Vejamos, por exemplo, alguns títulos de seus quadros, antes pensando no que a própria autora escreveu sobre sua arte de pintar: “Não sou pintora, mas gosto de pintar”. Talvez seja essa afirmativa o segredo de sua arte. Quando a gente já sabe o que é, a possibilidade de mentir que é torna-se possível. Não ser é o universo de Clarice, em busca do ser, da capacidade de admitir que na vida sempre estamos “sendo”. Não somos e jamais seremos obra terminada, pois quando se termina, quando se acha que já achamos algo, estamos no início da própria fossilização. Clarice é aberta, escreve convivendo com dúvidas, incertezas e mistérios, como queria Keats definindo Shakespeare a respeito da “capacidade negativa” de um homem. Devemos negar, esquecer para que o novo se crie, caso contrário, estamos sempre repetindo numa atitude abortiva da capacidade de pensar.
Pois bem, e os temas de suas pinturas? Vamos lá: “Cérebro adormecido”, “Eu te pergunto por quê?”, “Perdida na vaguidão”, “Tentativa de ser alegre”, “Medo”, “Luta sangrenta pela paz”, “Escuridão e luz: centro da vida”, “Raiva e reindifição ”, “Pássaro da liberdade”, “Caos, metamorfose, sem sentido” e “Ao amanhecer”. Pinturas feitas no ano de 1975, para citar algumas, mas para frisar as questões que, sem dúvida, perpassam seus quadros e nos remetem aos seus textos.

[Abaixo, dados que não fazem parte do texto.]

(* ===== verification/AttachmentResults.v ===== *)
(** * AttachmentResults: guards, snapshots and the end of an attachment

    The checks on what a browser sends decide exactly what they mean to; a
    browser that puts the chunks of a snapshot together has the captured
    content; an attachment that has ended is not a writer. *)

From S2P Require Import Prelude Text Contracts Secrets RelayProtocol Wire Ssh TmuxGrammar TmuxPanes TmuxControl TmuxSafety Authority Registry Writer AttachmentFrames Attachment AttachmentSafety AttachmentTheorems.

(** ** Guards *)

Lemma dec_signed_pos n : 0 <= n -> dec_signed n = dec n.
Proof. intros H. unfold dec_signed. by destruct (Z.ltb_spec n 0); [lia |]. Qed.

(** An epoch sent by a browser matches exactly the canonical decimal form
    of a positive epoch: no sign, no leading zero, no other number. *)
Theorem connection_epoch_exact (value : bytes) (expected : Z) :
  matches_connection_epoch value expected = true
  <-> 0 < expected <= i64_max /\ value = dec expected.
Proof.
  unfold matches_connection_epoch. split.
  - intros [[He%Z.ltb_lt Hp%bool_decide_eq_true]%andb_true_iff Hv%bool_decide_eq_true]%andb_true_iff.
    apply parse_i64_le in Hp. rewrite dec_signed_pos in Hv by lia. split; [lia | done].
  - intros [H ->]. rewrite dec_signed_pos, parse_i64_dec by lia.
    rewrite !bool_decide_true by done. by destruct (Z.ltb_spec 0 expected); [| lia].
Qed.

Section input.
Context `{Hbase : Base64} {Hlaws : Base64Laws} {Hlength : Base64Length}.

Lemma b64_encode_nil : b64_encode [] = [].
Proof. pose proof (b64_length []) as H. zlen_simpl. apply zlen_zero. pose proof (zlen_nonneg (b64_encode [])). lia. Qed.

Lemma b64_encode_inj v1 v2 : b64_encode v1 = b64_encode v2 -> v1 = v2.
Proof. intros H. pose proof (b64_roundtrip v1) as H1. rewrite H, b64_roundtrip in H1. congruence. Qed.

(** Pane input is exactly the base64 form of one to 1024 bytes: every such
    form is accepted with its bytes, the bound on the text never refuses
    one, and nothing else is. *)
Theorem decode_input_exact (value data : bytes) :
  decode_input value = Some data
  <-> value = b64_encode data /\ 1 <= zlen data <= ATTACHMENT_MAX_INPUT_BYTES.
Proof.
  unfold decode_input. split.
  - destruct (bool_decide (value = []) || _); [done |].
    destruct (b64_decode value) as [d|]; cbn; [| done].
    destruct (bool_decide (d = []) || _ || _) eqn:E; [done |]. intros [= <-].
    split_bools. split; [done |]. pose proof (zlen_nonneg d).
    destruct (decide (zlen d = 0)) as [?%zlen_zero|]; [done | lia].
  - intros [-> Hd]. pose proof (b64_length data) as Hlen. unfold ATTACHMENT_MAX_INPUT_BYTES in *.
    assert (data <> []) as Hne by (intros ->; rewrite zlen_nil in Hd; lia).
    rewrite bool_decide_false by (rewrite <-b64_encode_nil; intros Hnil%b64_encode_inj; done).
    destruct (Z.ltb_spec 1366 (zlen (b64_encode data))); [lia |]. cbn [orb].
    rewrite b64_roundtrip. cbn. rewrite bool_decide_false, (bool_decide_true (_ = _)) by done.
    destruct (Z.ltb_spec 1024 (zlen data)); [lia | done].
Qed.
End input.

(** ** The end of an attachment *)

Section ending.
Context `{Hbase : Base64} `{Hcodec : AttachmentCodec} (oracle : Oracle) (machine attachment : Uuid).

Definition total {A} (s : WriterScope) (h : list Event) (r : result AttachmentError A) : Prop :=
  exists a, r = Ok a.

Lemma fatal_total e s h : ensures (fatal oracle e) total s h.
Proof.
  unfold fatal. apply ens_bind, ens_attempt, ens_any. intros. apply ens_ret. by eexists.
Qed.

(** The session handles every error itself. *)
Lemma session_total expected rounds s h :
  ensures (authenticated_session oracle machine attachment expected rounds) total s h.
Proof.
  assert (forall e s h, ensures (if silent e then mret true else (fatal oracle e ;; mret true)) total s h) as Hend.
  { intros e s0 h0. destruct (silent e); [apply ens_ret; by eexists |]. apply ens_bind.
    eapply ens_weaken; [apply fatal_total |]. intros s1 h1 r [a ->]. apply ens_ret. by eexists. }
  revert s h; induction rounds as [|[chooser_turns turns] rounds IH]; intros s h; cbn [authenticated_session].
  { apply ens_ret. by eexists. }
  apply ens_bind, ens_attempt, ens_any. intros s1 h1 [[[sel| |]|]|e]; [| apply IH | apply ens_ret; by eexists.. | apply Hend].
  apply ens_bind, ens_attempt, ens_any. intros s2 h2 left_with.
  assert (forall over : att bool, (forall s h, ensures over total s h) -> forall s h,
    ensures (over ← holding_dispatch (leave_workspace oracle attachment ;; over);
             if over : bool then mret true
             else authenticated_session oracle machine attachment expected rounds) total s h) as Hleave.
  { intros over Hover s3 h3. apply ens_bind, ens_holding, ens_bind.
    unfold leave_workspace. apply ens_bind, ens_dispatch. intros s4 _.
    apply ens_bind, ens_lock. intros s5 _. apply ens_modify.
    eapply ens_weaken; [apply Hover |]. intros s6 h6 r [[|] ->]; [apply ens_ret; by eexists | apply IH]. }
  destruct left_with as [[[|]|]|e]; [| | apply ens_ret; by eexists |]; apply Hleave; intros.
  - apply ens_ret. by eexists.
  - apply ens_ret. by eexists.
  - apply Hend.
Qed.

(** However an attachment ends, it leaves no writer behind: its run never
    fails with an error of its own, and once it is over the attachment is not
    the writer of the scope and holds no dispatch mutex, unless it was turned
    away before it began, which leaves the scope as it was. *)
Theorem ended_attachment_is_no_writer (expected : RouteIdentity)
    (rounds : list (list ChooserTurn * list Turn)) (w : World) :
  let '(w', r) := run_owner_attachment oracle machine attachment expected rounds w in
  exists over, r = Ok over
  /\ (over = true ->
      shared w' = shared w
      \/ is_current (shared w') attachment = false /\ dispatch_held (shared w') = false).
Proof.
  pose (Q := fun (s' : WriterScope) (_ : list Event) (r : result AttachmentError bool) =>
    exists over, r = Ok over
    /\ (over = true -> s' = shared w
        \/ is_current s' attachment = false /\ dispatch_held s' = false)).
  enough (ensures (run_owner_attachment oracle machine attachment expected rounds) Q (shared w) (hist w))
    as H by exact (H w eq_refl eq_refl).
  assert (forall code message h, ensures (attempt (send_fatal_error oracle code message) ;; mret true) Q (shared w) h)
    as Hreject.
  { intros code message h. apply ens_bind, ens_attempt, ens_quiet; [apply quiet_send_fatal_error |].
    intros x. apply ens_ret. exists true. auto. }
  unfold run_owner_attachment. apply ens_bind. refine (ens_ask _ AskRelays _ _ _ _). intros [[? ?] ?].
  destruct (route_fence _ _ _ _) as [id|].
  2: { unfold temporarily_unavailable. apply ens_bind, ens_bind, ens_attempt, ens_quiet;
       [apply quiet_send_fatal_error |]. intros x. do 2 apply ens_ret. exists true. auto. }
  apply ens_bind. refine (ens_ask _ AskPermit _ _ _ _). intros [|]; cbn [negb]; [| apply Hreject].
  apply ens_bind, ens_emit, ens_bind. eapply ens_weaken; [apply session_total |].
  intros s1 h1 x [over ->]. destruct over; cbn [negb]; [| apply ens_ret; by exists false].
  unfold release_attachment, clear_current.
  apply ens_bind, ens_bind, ens_dispatch. intros s2 _. apply ens_holding, ens_bind, ens_lock. intros s3 _.
  apply ens_modify. apply ens_bind, ens_emit. apply ens_bind, ens_emit. apply ens_ret.
  exists true. split; [done |]. intros _. right. split; [| done].
  exact (is_current_clear_if attachment s3).
Qed.
End ending.

(** ** Sizes of frames *)

(** Documented: JSON text carries every byte of a string that needs no escape,
    and takes at most 256 bytes around the pane and the data of a snapshot. *)
Class AttachmentCodecSizes `{Hcodec : AttachmentCodec} : Prop := {
  snapshot_frame_size : forall e pane index final data, is_pane_id pane = true ->
    exists t, print_frame (PaneSnapshotFrame e pane index final data) = Some t
              /\ zlen t <= zlen pane + zlen data + 256;
  projection_frame_size : forall ce e session created ws w ps t,
    print_frame (Projection ce e session created ws w ps) = Some t ->
    total_bytes (map ws_name ws) + zlen (layout w) + total_bytes (map title ps)
    + total_bytes (map current_command ps) <= zlen t;
}.

Section sizes.
Context `{Hbase : Base64} `{Hcodec : AttachmentCodec} {Hlength : Base64Length} {Hsizes : AttachmentCodecSizes}.

Lemma pane_id_length pane : is_pane_id pane = true -> zlen pane <= 31.
Proof.
  unfold is_pane_id, is_numeric_id. destruct (strip_prefix _ pane) as [d|] eqn:E; [| done].
  apply strip_prefix_Some in E as ->. intros Hp. split_bools. zlen_simpl. lia.
Qed.

(** No snapshot is refused for its size: every frame that carries a chunk
    of a pane's snapshot fits the frame limit of the attachment. *)
Theorem snapshot_frames_fit (e : Uuid) (pane data : bytes) (Hp : is_pane_id pane = true) :
  Forall (fun f => is_ok (encode f) = true) (snapshot_frames e pane (chunks chunk_size data)).
Proof.
  assert (forall index final chunk, zlen chunk <= ATTACHMENT_MAX_TERMINAL_CHUNK_BYTES ->
    is_ok (encode (PaneSnapshotFrame e pane index final (b64_encode chunk))) = true) as Hfit.
  { intros index final chunk Hc. unfold encode.
    destruct (snapshot_frame_size e pane index final (b64_encode chunk) Hp) as (t & -> & Ht). cbn.
    pose proof (b64_length chunk). pose proof (pane_id_length pane Hp).
    unfold ATTACHMENT_MAX_TERMINAL_CHUNK_BYTES, ATTACHMENT_MAX_FRAME_BYTES in *.
    destruct (Z.ltb_spec 32768 (zlen t)); [lia | done]. }
  destruct (chunks_spec chunk_size data ltac:(done)) as [_ Hall].
  destruct (chunks chunk_size data) as [|c parts]; cbn [snapshot_frames].
  - constructor; [| done]. unfold encode. destruct (snapshot_frame_size e pane 0 true [] Hp) as (t & -> & Ht).
    cbn. pose proof (pane_id_length pane Hp). change (zlen (@nil Byte.byte)) with 0 in Ht.
    unfold ATTACHMENT_MAX_FRAME_BYTES. destruct (Z.ltb_spec 32768 (zlen t)); [lia | done].
  - apply Forall_forall. intros f (i & x & -> & Hx)%elem_of_lookup_imap.
    apply Hfit. rewrite Forall_lookup in Hall. exact (proj2 (Hall _ _ Hx)).
Qed.

(** A projection at the limits: 128 windows, 32 panes, text as long as the
    target may report it. *)
Definition text_of (n : nat) : bytes := repeat "a"%byte n.
Definition big_windows : list WindowSummary :=
  map (fun i => {| ws_window_id := lit "@" ++ dec (Z.of_nat i); ws_name := text_of 128;
                   ws_active := (i =? 0)%nat |}) (seq 0 128).
Definition big_window : WindowProjection :=
  {| window_id := lit "@0"; window_name := lit "w"; window_width := 80; window_height := 32;
     layout := lit "x" |}.
Definition big_panes : list PaneProjection :=
  map (fun i => {| pane_id := lit "%" ++ dec (Z.of_nat i); active := (i =? 0)%nat; width := 80;
                   height := 1; left := 0; top := Z.of_nat i; title := text_of 256;
                   current_command := text_of 256;
                   terminal := {| cursor_x := 0; cursor_y := 0; modes := 0; scroll_upper := 0;
                                  scroll_lower := 0 |} |}) (seq 0 32).
Definition big_projection : WorkspaceProjection :=
  {| wp_windows := big_windows; wp_window := big_window; wp_panes := big_panes;
     wp_snapshots := map (fun p => {| snapshot_pane_id := pane_id p; content := [] |}) big_panes |}.

Lemma big_projection_ok : projection_ok big_projection.
Proof.
  constructor.
  - by vm_compute.
  - apply (bool_decide_unpack _). by vm_compute.
  - eexists. by vm_compute.
  - by vm_compute.
  - by vm_compute.
  - unfold big_projection, big_panes, wp_panes. cbn [seq map].
    repeat (constructor; [constructor; vm_compute; (done || intuition congruence) |]). constructor.
  - by vm_compute.
  - apply (bool_decide_unpack _). by vm_compute.
  - by vm_compute.
  - apply Forall_forall. intros p (i & -> & _)%list_elem_of_fmap. by vm_compute.
  - by vm_compute.
  - by vm_compute.
  - apply Forall_forall. intros s (p & -> & _)%list_elem_of_fmap. by vm_compute.
Qed.

(** A projection can be within every limit the server checks and yet be
    refused by the frame limit: the attachment of such a workspace fails with
    a protocol error before the browser has seen a pane. *)
Theorem large_projection_refused (ce session : bytes) (e : Uuid) (created : Z) :
  projection_ok big_projection
  /\ encode (Projection ce e session created (wp_windows big_projection) (wp_window big_projection)
       (wp_panes big_projection)) = Err ProtocolError.
Proof.
  split; [exact big_projection_ok |]. unfold encode.
  destruct (print_frame _) as [t|] eqn:E; [| done]. cbn.
  apply projection_frame_size in E.
  assert (ATTACHMENT_MAX_FRAME_BYTES < zlen t) as H.
  { eapply Z.lt_le_trans; [| exact E]. by vm_compute. }
  by destruct (Z.ltb_spec ATTACHMENT_MAX_FRAME_BYTES (zlen t)); [| lia].
Qed.
End sizes.

(** ** Witnesses *)

(** A codec that prints the fields and nothing around them. *)
Definition field_codec : AttachmentCodec :=
  {| print_frame := fun f => match f with
       | PaneSnapshotFrame _ pane _ _ data => Some (pane ++ data)
       | Projection _ _ _ _ ws w ps =>
           Some (concat (map ws_name ws) ++ layout w ++ concat (map title ps)
                 ++ concat (map current_command ps))
       | _ => Some []
       end;
     parse_frame := fun _ => None; parse_auth := fun _ => None |}.

Lemma zlen_concat (l : list bytes) : zlen (concat l) = total_bytes l.
Proof. induction l as [|v l IH]; cbn [concat total_bytes]; [done |]. by rewrite zlen_app, IH. Qed.

Lemma field_codec_sizes : @AttachmentCodecSizes field_codec.
Proof.
  constructor.
  - intros. eexists; split; [reflexivity |]. rewrite zlen_app. lia.
  - intros * [= <-]. rewrite !zlen_app, !zlen_concat. lia.
Qed.

Lemma decode_input_exact_witness :
  @decode_input plain_base64 (lit "ls") = Some (lit "ls").
Proof.
  apply (proj2 (@decode_input_exact plain_base64 plain_base64_laws plain_base64_length (lit "ls") (lit "ls"))).
  split; [reflexivity |]. vm_compute. split; discriminate.
Defined.

Lemma snapshot_frames_fit_witness :
  Forall (fun f => is_ok (@encode field_codec f) = true)
    (@snapshot_frames plain_base64 3 (lit "%1") (chunks chunk_size (lit "hello"))).
Proof.
  exact (@snapshot_frames_fit plain_base64 field_codec plain_base64_length field_codec_sizes
    3 (lit "%1") (lit "hello") eq_refl).
Defined.

Lemma large_projection_refused_witness :
  @encode field_codec (Projection (lit "7") 3 (lit "$1") 100 (wp_windows big_projection)
    (wp_window big_projection) (wp_panes big_projection)) = Err ProtocolError.
Proof.
  exact (proj2 (@large_projection_refused field_codec field_codec_sizes (lit "7") (lit "$1") 3 100)).
Defined.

É impossível ler esse livro de Carlos Mendes de Sousa sem voltar aos textos de Clarice, ainda que a angústia aumente e arrebate a um estado de estranhamento e felicidade instantânea. Em “Água Viva”, um monólogo criativo de Clarice, encontramos fragmentos incômodos, mas ricos de reflexão: “Escrevo-te em desordem, bem sei. Mas é como vivo. Eu só trabalho com achados e perdidos.” ... Isto não é história porque não conheço história assim, mas só sei ir dizendo e fazendo: é história de instantes que fogem como os trilhos fugitivos que se veem da janela do trem.”... “Tenho que pagar o preço. O preço de quem tem um passado que só se renova com paixão no estranho presente. Quando penso no que vivi me parece que fui deixando meus corpos pelo caminho.”... Eis que de repente vejo que não sei nada. O gume de minha faca está ficando cego? Parece-me que o mais provável é que não entendo porque o que vejo agora é difícil: estou entrando sorrateiramente em contato com uma realidade nova para mim e que ainda não tem pensamentos correspondentes, e muito menos ainda palavra que a signifique. É mais uma sensação atrás do pensamento”. Carlos Mendes afirma em seu livro: “Não se tratará propriamente de pretender ler a obra a partir das pinturas, mas lê-las com as pinturas”.
Pois bem, caro leitor, o livro sobre as pinturas de Clarice e suas obras é um convite à reflexão nesse nosso mundo de consumo, de tecnocracia e de incapacidade de ser humilde e civilizado. Convivemos com governantes e políticos que usam seu poder para transformar em crenças, facções fundamentalistas, atitudes de onisciência e arrogância, minimizando a condição humana traduzida com respeito, sofrimento e sabedoria nas obras de Clarice. “Quem não é perdido não conhece a liberdade e não a ama”. Estamos cheios de pessoas que pensam que a onisciência, a onipresença e a onipotência existem. Essa é a lição de Clarice que pintava e sabia que não sabia pintar.
Carlos.A.Vieira, médico, psicanalista, Membro Efetivo da Sociedade de Psicanálise de Brasília e de Recife. Membro da FEBRAPSI e da I.P.A - London.